En la Atenas de hace 90 años se desconfiaba de los inmigrantes por ser demasiado limpios, entre otras razones. En la de la actualidad, delincuencia y suciedad son asociadas con los extranjeros por sectores cada vez mayores de la población nativa. La tensión social en aumento se va canalizando progresivamente hacia un colectivo cada vez más precario y vulnerable.
Desde
que Atenas dejara de ser un villorrio de 4.000 almas a principios del s. XIX,
la capital del Ática ha sido una ciudad de inmigrantes. La disposición, la
configuración y el propio carácter de la urbe se deben en gran medida a las
multitudes de foráneos, expulsados de sus lugares de origen o venidos en busca
de trabajo. El fenómeno se volvió particularmente notable a partir de la creación
del estado griego, que se concretó hacia 1830. La nueva –y más bien relativa-
soberanía definió la existencia de un “hogar” para los millones de griegos de
la diáspora, trazando a la vez una línea divisoria entre los ciudadanos “de
pleno derecho” y los metecos.
En
1923, el acuerdo de intercambio poblacional firmado entre Grecia y Turquía al
término de la guerra desplazó a casi un
millón de ortodoxos (el criterio era la religión y no la etnia) de las antiguas
colonias en Asia Menor.

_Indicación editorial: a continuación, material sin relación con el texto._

(** [const NetworkingStatus = ({ cluster, ...props }) => { ...
      return <HostStatus {...props} statusOverride={networkingStatus}
               validationsInfo={validationsInfo} sublabel={sublabel}
               AdditionalNTPSourcesDialogToggleComponent={...} />; }]
    Attributes after the spread overwrite the spread's properties. *)
Definition NetworkingStatus (allProps : gmap string PropValue) : Element :=
  let cluster := get "cluster" allProps in
  let props := delete "cluster" allProps in
  let networkingStatus := VString "discovering" in
  let validationsInfo := VValidationsInfo ∅ in
  let sublabel := VUndefined in
  let AdditionalNTPSourcesDialogToggleWithCluster :=
    VAdditionalNTPSourcesDialogToggle cluster in
  {| component := "HostStatus";
     props :=
       <["AdditionalNTPSourcesDialogToggleComponent" :=
           AdditionalNTPSourcesDialogToggleWithCluster]>
         (<["sublabel" := sublabel]>
            (<["validationsInfo" := validationsInfo]>
               (<["statusOverride" := networkingStatus]> props))) |}.

End NetworkingStatus.
Global Arguments PropValue : clear implicits.
Global Arguments Element : clear implicits.
Global Arguments HostNetworkingStatusComponentProps : clear implicits.
End NetworkingStatus.

(** ** BMCForm.tsx: the MAC-to-interface grid of [MacMapping]

    The grid that the [FieldArray] render prop draws from [field.value]:
    two inputs per entry, a remove icon on every row but the first, and
    the "Add more" button. ([FormGroup]'s validation state and the inputs'
    [inputError] are display only and are not part of it.) *)

Module MacMapping.

(** A row: the [name] of its two [InputField]s and, when the row has a
    [MinusCircleIcon], the index its [onClick] passes to [remove]. *)
Record Row :=
  { macAddressField : string; nameField : string; removeIcon : option nat }.

(** The grid: its rows and the entry that "Add more" passes to [push]. *)
Record Grid := { rows : list Row; addMore : BMCForm.MacMappingEntry }.

(** [field.value.map((mac, index) => ...)] and the button below it. *)
Definition grid (value : list BMCForm.MacMappingEntry) : Grid :=
  {| rows :=
       imap (λ index _,
               {| macAddressField := "macMapping[" +:+ pretty index +:+ "].macAddress";
                  nameField := "macMapping[" +:+ pretty index +:+ "].name";
                  removeIcon := if bool_decide (index ≠ 0) then Some index else None |})
            value;
     addMore := {| BMCForm.macAddress := ""; BMCForm.name := "" |} |}.

(** Formik's [FieldArray] helpers: [push] appends, [remove] deletes the
    element at an index (nothing when there is none). *)
Definition push (obj : BMCForm.MacMappingEntry)
    (value : list BMCForm.MacMappingEntry) : list BMCForm.MacMappingEntry :=
  value ++ [obj].

Definition remove (index : nat)
    (value : list BMCForm.MacMappingEntry) : list BMCForm.MacMappingEntry :=
  delete index value.

(** What the user can do to the grid: click the icon of a row, click
    "Add more", or type into one of the inputs of a row. *)
Inductive Event : Type :=
| ClickRemove (row : nat)
| ClickAddMore
| TypeMacAddress (row : nat) (text : string)
| TypeName (row : nat) (text : string).

(** The new [macMapping] after an event. A click on a row without an icon
    (or on no row) has nothing to run. *)
Definition handle (value : list BMCForm.MacMappingEntry) (ev : Event)
    : list BMCForm.MacMappingEntry :=
  match ev with
  | ClickRemove row =>
      match rows (grid value) !! row with
      | Some r =>
          match removeIcon r with
          | Some index => remove index value
          | None => value
          end
      | None => value
      end
  | ClickAddMore => push (addMore (grid value)) value
  | TypeMacAddress row text =>
      alter (λ m, {| BMCForm.macAddress := text; BMCForm.name := BMCForm.name m |})
            row value
  | TypeName row text =>
      alter (λ m, {| BMCForm.macAddress := BMCForm.macAddress m; BMCForm.name := text |})
            row value
  end.

(** The form values after an event of the grid. *)
Definition with_mapping (values : BMCForm.AddBmcValues)
    (mapping : list BMCForm.MacMappingEntry) : BMCForm.AddBmcValues :=
  {| BMCForm.hostname := BMCForm.hostname values;
     BMCForm.bmcAddress := BMCForm.bmcAddress values;
     BMCForm.username := BMCForm.username values;
     BMCForm.password := BMCForm.password values;
     BMCForm.bootMACAddress := BMCForm.bootMACAddress values;
     BMCForm.disableCertificateVerification :=
       BMCForm.disableCertificateVerification values;
     BMCForm.online := BMCForm.online values;
     BMCForm.nmState := BMCForm.nmState values;
     BMCForm.macMapping := mapping |}.

End MacMapping.

(** ** ClusterDeploymentDetailsStep: [useDetailsFormik] *)

Module DetailsFormik.
Section DetailsFormik.

(** The resources, the cluster view-model, the form values and the
    validation schema are opaque; [getAICluster], [getOCPVersions],
    [getClusterDetailsInitialValues] and [getClusterDetailsValidationSchema]
    are imported helpers and are parameters. *)
Context {ClusterDeployment AgentClusterInstall Agent ClusterImageSet : Type}.
Context {Cluster OcpVersions ManagedDomain ClusterDetailsValues Lazy : Type}.

Record UseDetailsFormikArgs :=
  { clusterImages : list ClusterImageSet;
    usedClusterNames : list string;
    pullSecretSet : option bool;
    defaultPullSecret : option string;
    clusterDeployment : option ClusterDeployment;
    agentClusterInstall : option AgentClusterInstall;
    agents : option (list Agent);
    defaultBaseDomain : option string }.

(** The argument objects of [getAICluster] and
    [getClusterDetailsInitialValues]. *)
Record AIClusterArgs :=
  { ai_clusterDeployment : ClusterDeployment;
    ai_agentClusterInstall : AgentClusterInstall;
    ai_agents : option (list Agent);
    ai_pullSecretSet : option bool }.

Record InitialValuesArgs :=
  { managedDomains : list ManagedDomain;
    cluster : option Cluster;
    pullSecret : option string;
    ocpVersions : OcpVersions;
    baseDomain : option string }.

Variable getAICluster : AIClusterArgs → Cluster.
Variable getOCPVersions : list ClusterImageSet → OcpVersions.
Variable getClusterDetailsInitialValues : InitialValuesArgs → ClusterDetailsValues.
Variable getClusterDetailsValidationSchema : list string → option Cluster → Lazy.

(** The dependency arrays of the first and the third [useMemo]. *)
Definition ClusterDeps : Type :=
  option AgentClusterInstall * option ClusterDeployment
  * option (list Agent) * option bool.

Definition SchemaDeps : Type := list string * option Cluster.

(** React's comparison of a dependency array with the one of the last
    render ([Object.is] on each element). *)
Variable same_cluster_deps : ClusterDeps → ClusterDeps → bool.
Variable same_schema_deps : SchemaDeps → SchemaDeps → bool.

(** [React.useMemo(compute, deps)]: a cell keeps the dependencies and the
    value of the last computation; the value is computed again when there
    is none yet or the dependencies differ. *)
Definition useMemo {D V : Type} (same : D → D → bool) (compute : unit → V)
    (deps : D) (cell : option (D * V)) : V * option (D * V) :=
  match cell with
  | Some (deps', v) =>
      if same deps' deps then (v, cell)
      else let v' := compute tt in (v', Some (deps, v'))
  | None => let v := compute tt in (v, Some (deps, v))
  end.

(** The three memo cells of the hook, in call order. *)
Record Cells :=
  { cluster_cell : option (ClusterDeps * option Cluster);
    initialValues_cell : option (unit * ClusterDetailsValues);
    validationSchema_cell : option (SchemaDeps * Lazy) }.

(** The cells of a component that has not rendered yet. *)
Definition mount : Cells :=
  {| cluster_cell := None; initialValues_cell := None;
     validationSchema_cell := None |}.

(** [clusterDeployment && agentClusterInstall ? getAICluster({...}) : undefined] *)
Definition compute_cluster (args : UseDetailsFormikArgs) : option Cluster :=
  match clusterDeployment args, agentClusterInstall args with
  | Some cd, Some aci =>
      Some (getAICluster {| ai_clusterDeployment := cd;
                            ai_agentClusterInstall := aci;
                            ai_agents := agents args;
                            ai_pullSecretSet := pullSecretSet args |})
  | _, _ => None
  end.
(** C1: for every capacity [C] and every sequence of appends whose total
    encoded size is at most [C], running the sequence on a buffer constructed
    with capacity [C] is defined, [size()] is the sum of the encoded sizes,
    and the first [size()] bytes at [data()] are the concatenation of the
    encodings in call order.  A freshly constructed buffer has size zero. *)
Theorem add_sequence_concatenation hw (C : Z) (ops : list operand) (h : heap) :
  0 <= C < 2 ^ 32 ->
  Forall span_ok ops ->
  total_size ops <= C ->
  size (OutBuffer_new C h).1 = 0
  /\ exists this' h',
       add_all hw ops (OutBuffer_new C h).1 (OutBuffer_new C h).2 = Some (this', h')
       /\ size this' = total_size ops
       /\ total_size ops = Z.of_nat (length (concat (encoded hw <$> ops)))
       /\ contents this' h' = Some (Some <$> concat (encoded hw <$> ops)).
Proof.
  intros HC Hspan Hfit. split; [reflexivity|].
  destruct (OutBuffer_new_live C h HC) as [Hlive Hempty].
  destruct (add_all_fits hw ops _ _ _ Hlive Hempty Hspan)
    as (this' & h' & Hrun & _ & Hsize & _ & _ & Hcont).
  { cbn. lia. }
  exists this', h'. split; [exact Hrun|]. split; [exact Hsize|].
  split; [by apply total_size_length|exact Hcont].
Qed.
(** What [Put_loop] does to a node under construction.  [h0] is the heap
    before [Put] started: it is never written to, at no step. *)
Lemma Put_loop_wp h0 v :
  closed h0 →
  ∀ rest ch node n h,
    h0 ⊆ h → closed h → h !! node = Some n → h0 !! node = None →
    (∀ ch' x, children_ n !! ch' = Some x → is_Some (h0 !! x)) →
    wp (grows h0) (Put_loop node ch rest v)
      (λ _ h',
         h0 ⊆ h' ∧ closed h'
         ∧ (∀ b, b ≠ node → is_Some (h !! b) → h' !! b = h !! b)
         ∧ is_Some (h' !! node)
         ∧ (∀ T k, value_at type_of h' (Some node) T k
                   = if decide (k = ch :: rest)
                     then dynamic_pointer_cast type_of T (NodeWithValue ∅ v)
                     else value_under type_of h0 n T k)
         ∧ ((∀ ch' x, children_ n !! ch' = Some x → no_dead_from h0 x) →
            no_dead_from h' node)) h.
Proof.
  intros Hc0. induction rest as [|ch1 rest IH]; intros ch node n h Hsub Hc Hn Hfr Hkn.
  - (* the last character: lines 85-92 *)
    set (m := match children_ n !! ch with
              | None => NodeWithValue ∅ v
              | Some old => match h0 !! old with
                            | Some o => NodeWithValue (children_ o) v
                            | None => NodeWithValue ∅ v
                            end
              end).
    assert (Hkm : ∀ ch' x, children_ m !! ch' = Some x → is_Some (h0 !! x)).
    { intros ch' x. unfold m. destruct (children_ n !! ch) as [old|]; [|done].
      destruct (h0 !! old) as [o|] eqn:Ho; [|done]. simpl.
      intros Hx. by eapply closed_lookup. }
    destruct (attach_facts h0 h node n ch m Hc0 Hsub Hc Hn Hfr Hkn Hkm)
      as (Hne & Ha0 & Hsub1 & Hc1 & Hsub2 & Hc2 & Ha & Hnode & Hframe).
    cbn [Put_loop]. apply (wp_deref_bind _ _ _ _ _ n Hn).
    apply wp_bind.
    apply (wp_mono _ _ (λ a h1, a = fresh (dom h) ∧ h1 = <[fresh (dom h) := m]> h)).
    2:{ destruct (children_ n !! ch) as [old|] eqn:Hold; [|by split].
        destruct (Hkn _ _ Hold) as [o Ho].
        assert (Hm : m = NodeWithValue (children_ o) v) by (unfold m; by rewrite Ho).
        apply (wp_deref_bind _ _ _ _ _ o (lookup_weaken _ _ _ _ Ho Hsub)).
        simpl. rewrite <- Hm. by split. }
    intros a h1 [-> ->].
    apply (wp_set_child _ _ _ node n); [by rewrite lookup_insert_ne|by split|].
    split_and!; try done.
    + intros T k.
      rewrite (value_at_parent h0 _ node n ch _ T k Hc0 Hsub2 Hnode)
        by (intros; by eapply Hkn).
      destruct k as [|ch' k']; [done|].
      destruct (decide (ch' = ch)) as [->|Hch].
      * rewrite (value_at_Some _ _ _ T k' Ha), (value_under_mono h0) by done.
        destruct k' as [|ch2 k2].
        { rewrite decide_True by done. unfold m. simpl.
          destruct (children_ n !! ch) as [old|]; [|done]. by destruct (h0 !! old). }
        rewrite decide_False by congruence.
        unfold m. simpl. destruct (children_ n !! ch) as [old|] eqn:Hold; simpl.
        -- destruct (Hkn _ _ Hold) as [o Ho]. rewrite Ho. simpl.
           by destruct (children_ o !! ch2).
        -- by rewrite lookup_empty.
      * by rewrite decide_False by congruence.
    + intros Hnd. eapply no_dead_from_intro; [exact Hnode| |].
      * right. rewrite children_with_children. intros Hem.
        apply (f_equal (λ m, m !! ch)) in Hem.
        by rewrite lookup_insert_eq, lookup_empty in Hem.
      * intros ch' x. rewrite children_with_children. intros Hx.
        destruct (decide (ch' = ch)) as [->|Hch].
        -- rewrite lookup_insert_eq in Hx. injection Hx as <-.
           eapply no_dead_from_intro; [exact Ha| |].
           ++ left. unfold m. destruct (children_ n !! ch) as [old|]; [|done].
              by destruct (h0 !! old).
           ++ intros ch2 y Hy.
              apply (no_dead_from_mono h0); [done|done|by eapply Hkm|].
              unfold m in Hy. destruct (children_ n !! ch) as [old|] eqn:Hold;
                [|simpl in Hy; by rewrite lookup_empty in Hy].
              destruct (h0 !! old) as [o|] eqn:Ho; [|simpl in Hy; by rewrite lookup_empty in Hy].
              eapply no_dead_from_child; [by eapply Hnd|exact Ho|exact Hy].
        -- rewrite lookup_insert_ne in Hx by done.
           apply (no_dead_from_mono h0); [done|done|by eapply Hkn|by eapply Hnd].
  - (* a character before the last: lines 76-83 *)
    set (m := match children_ n !! ch with
              | None => PlainNode ∅
              | Some old => match h0 !! old with
                            | Some o => o
                            | None => PlainNode ∅
                            end
              end).
    assert (Hkm : ∀ ch' x, children_ m !! ch' = Some x → is_Some (h0 !! x)).
    { intros ch' x. unfold m. destruct (children_ n !! ch) as [old|]; [|done].
      destruct (h0 !! old) as [o|] eqn:Ho; [|done].
      intros Hx. by eapply closed_lookup. }
    destruct (attach_facts h0 h node n ch m Hc0 Hsub Hc Hn Hfr Hkn Hkm)
      as (Hne & Ha0 & Hsub1 & Hc1 & Hsub2 & Hc2 & Ha & Hnode & Hframe).
    cbn [Put_loop]. apply (wp_deref_bind _ _ _ _ _ n Hn).
    apply wp_bind.
    apply (wp_mono _ _ (λ a h1, a = fresh (dom h) ∧ h1 = <[fresh (dom h) := m]> h)).
    2:{ destruct (children_ n !! ch) as [old|] eqn:Hold; [|by split].
        destruct (Hkn _ _ Hold) as [o Ho].
        assert (Hm : m = o) by (unfold m; by rewrite Ho).
        apply (wp_Clone_bind _ _ _ _ _ o (lookup_weaken _ _ _ _ Ho Hsub));
          rewrite <- Hm; by split. }
    intros a h1 [-> ->].
    apply (wp_set_child_bind _ _ _ _ node n); [by rewrite lookup_insert_ne|by split|].
    eapply wp_mono; [|exact (IH ch1 _ m _ Hsub2 Hc2 Ha Ha0 Hkm)].
    intros _ h' (Hsub' & Hc' & Hframe' & Ha' & Hval' & Hnd').
    assert (Hnode' : h' !! node
                     = Some (with_children n (<[ch := fresh (dom h)]> (children_ n)))).
    { rewrite Hframe'; [done|done|]. rewrite Hnode. eauto. }
    split_and!; try done.
    + intros b Hb Hhb. rewrite Hframe'.
      * by apply Hframe.
      * intros ->. destruct Hhb as [y Hy]. by rewrite fresh_lookup in Hy.
      * rewrite Hframe by done. done.
    + intros T k.
      rewrite (value_at_parent h0 _ node n ch _ T k Hc0 Hsub' Hnode')
        by (intros; by eapply Hkn).
      destruct k as [|ch' k']; [done|].
      destruct (decide (ch' = ch)) as [->|Hch].
      * rewrite Hval'. destruct (decide (k' = ch1 :: rest)) as [->|Hk'].
        { by rewrite decide_True. }
        rewrite decide_False by congruence.
        unfold m. simpl. destruct (children_ n !! ch) as [old|] eqn:Hold; simpl.
        -- destruct (Hkn _ _ Hold) as [o Ho]. rewrite Ho.
           symmetry. apply (value_at_Some _ _ _ _ _ Ho).
        -- destruct k' as [|ch2 k2]; [done|]. simpl. by rewrite lookup_empty.
      * by rewrite decide_False by congruence.
    + intros Hnd. eapply no_dead_from_intro; [exact Hnode'| |].
      * right. rewrite children_with_children. intros Hem.
        apply (f_equal (λ m, m !! ch)) in Hem.
        by rewrite lookup_insert_eq, lookup_empty in Hem.
      * intros ch' x. rewrite children_with_children. intros Hx.
        destruct (decide (ch' = ch)) as [->|Hch].
        -- rewrite lookup_insert_eq in Hx. injection Hx as <-.
           apply Hnd'. intros ch2 y Hy.
           unfold m in Hy. destruct (children_ n !! ch) as [old|] eqn:Hold;
             [|simpl in Hy; by rewrite lookup_empty in Hy].
           destruct (h0 !! old) as [o|] eqn:Ho; [|simpl in Hy; by rewrite lookup_empty in Hy].
           eapply no_dead_from_child; [by eapply Hnd|exact Ho|exact Hy].
        -- rewrite lookup_insert_ne in Hx by done.
           apply (no_dead_from_mono h0); [done|done|by eapply Hkn|by eapply Hnd].
Qed.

Obligados a abandonar sus ciudades, muchos se
dirigieron a la capital del país al que en teoría ahora pertenecían, sumándose
a los refugiados de oleadas anteriores. Estos asentamientos en inmensos
campamentos de tiendas y luego de barracas son el origen de muchos de los barrios
periféricos de la Atenas actual. Los nombres de Nueva Esmirna o Nueva Liosia
son aún testimonio de los lugares de procedencia de los refugiados. Con el paso
del tiempo, las pautas culturales de los nativos atenienses y de los recién
llegados se fueron diluyendo unas en otras por completo, originando productos
de influencia mixta: por poner un ejemplo, el género musical -de temática generalmente
canallesca- conocido como rebético hunde sus raíces en Asia Menor.
Sin
embargo, a pesar de compartir una misma lengua, la integración de los
refugiados no fue fácil en un principio. En aquel entonces, los griegos “griegos”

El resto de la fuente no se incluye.